[Records from a dataset]
(** * chunkr web client: the ModelTable and UploadMain components

    A shallow embedding of
      - apps/web/src/components/ModelTable/ModelTable.tsx
      - apps/web/src/components/Upload/UploadMain.tsx
    and the properties of the upload workflow that follow from the code.

    React elements are embedded as a tree of tagged nodes with their
    props; component state as a record; event handlers as programs over
    the state setters, the console, the router and the upload service;
    the asynchronous call as a continuation parked in the world until the
    service settles it. *)

From Stdlib Require Import String Ascii List Bool Arith Lia.
From stdpp Require Import base list strings.
Import ListNotations.

Local Open Scope string_scope.
Local Open Scope list_scope.

#[local] Set Warnings "-register-all".

(* ================================================================== *)
(** ** JSX element trees *)

Module Jsx.

(** The value of one prop.  [H] is the type of the event handlers of the
    component that builds the tree. *)
Inductive PropVal (H : Type) : Type :=
| PStr (s : string)
| PBool (b : bool)
| PStyle (decls : list (string * string))
| PHandler (h : H).

Inductive Node (H : Type) : Type :=
| Str (s : string)
| Elem (tag : string) (props : list (string * PropVal H))
       (children : list (Node H)).

Arguments PStr {H} s.
Arguments PBool {H} b.
Arguments PStyle {H} decls.
Arguments PHandler {H} h.
Arguments Str {H} s.
Arguments Elem {H} tag props children.

Section Queries.
Context {H : Type}.

Fixpoint get_prop (key : string) (props : list (string * PropVal H))
  : option (PropVal H) :=
  match props with
  | [] => None
  | (k, v) :: rest => if String.eqb k key then Some v else get_prop key rest
  end.

Definition props_of (n : Node H) : list (string * PropVal H) :=
  match n with
  | Str _ => []
  | Elem _ ps _ => ps
  end.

### What you have to do
I'd like the entries above reproduced in full, exactly as they stand.

### Output for this task
(** * chunkr web client: the ModelTable and UploadMain components

    A shallow embedding of
      - apps/web/src/components/ModelTable/ModelTable.tsx
      - apps/web/src/components/Upload/UploadMain.tsx
    and the properties of the upload workflow that follow from the code.

    React elements are embedded as a tree of tagged nodes with their
    props; component state as a record; event handlers as programs over
    the state setters, the console, the router and the upload service;
    the asynchronous call as a continuation parked in the world until the
    service settles it. *)

From Stdlib Require Import String Ascii List Bool Arith Lia.
From stdpp Require Import base list strings.
Import ListNotations.

Local Open Scope string_scope.
Local Open Scope list_scope.

#[local] Set Warnings "-register-all".

(* ================================================================== *)
(** ** JSX element trees *)

Module Jsx.

(** The value of one prop.  [H] is the type of the event handlers of the
    component that builds the tree. *)
Inductive PropVal (H : Type) : Type :=
| PStr (s : string)
| PBool (b : bool)
| PStyle (decls : list (string * string))
| PHandler (h : H).

Inductive Node (H : Type) : Type :=
| Str (s : string)
| Elem (tag : string) (props : list (string * PropVal H))
       (children : list (Node H)).

Arguments PStr {H} s.
Arguments PBool {H} b.
Arguments PStyle {H} decls.
Arguments PHandler {H} h.
Arguments Str {H} s.
Arguments Elem {H} tag props children.

Section Queries.
Context {H : Type}.

Fixpoint get_prop (key : string) (props : list (string * PropVal H))
  : option (PropVal H) :=
  match props with
  | [] => None
  | (k, v) :: rest => if String.eqb k key then Some v else get_prop key rest
  end.

Definition props_of (n : Node H) : list (string * PropVal H) :=
  match n with
  | Str _ => []
  | Elem _ ps _ => ps
  end.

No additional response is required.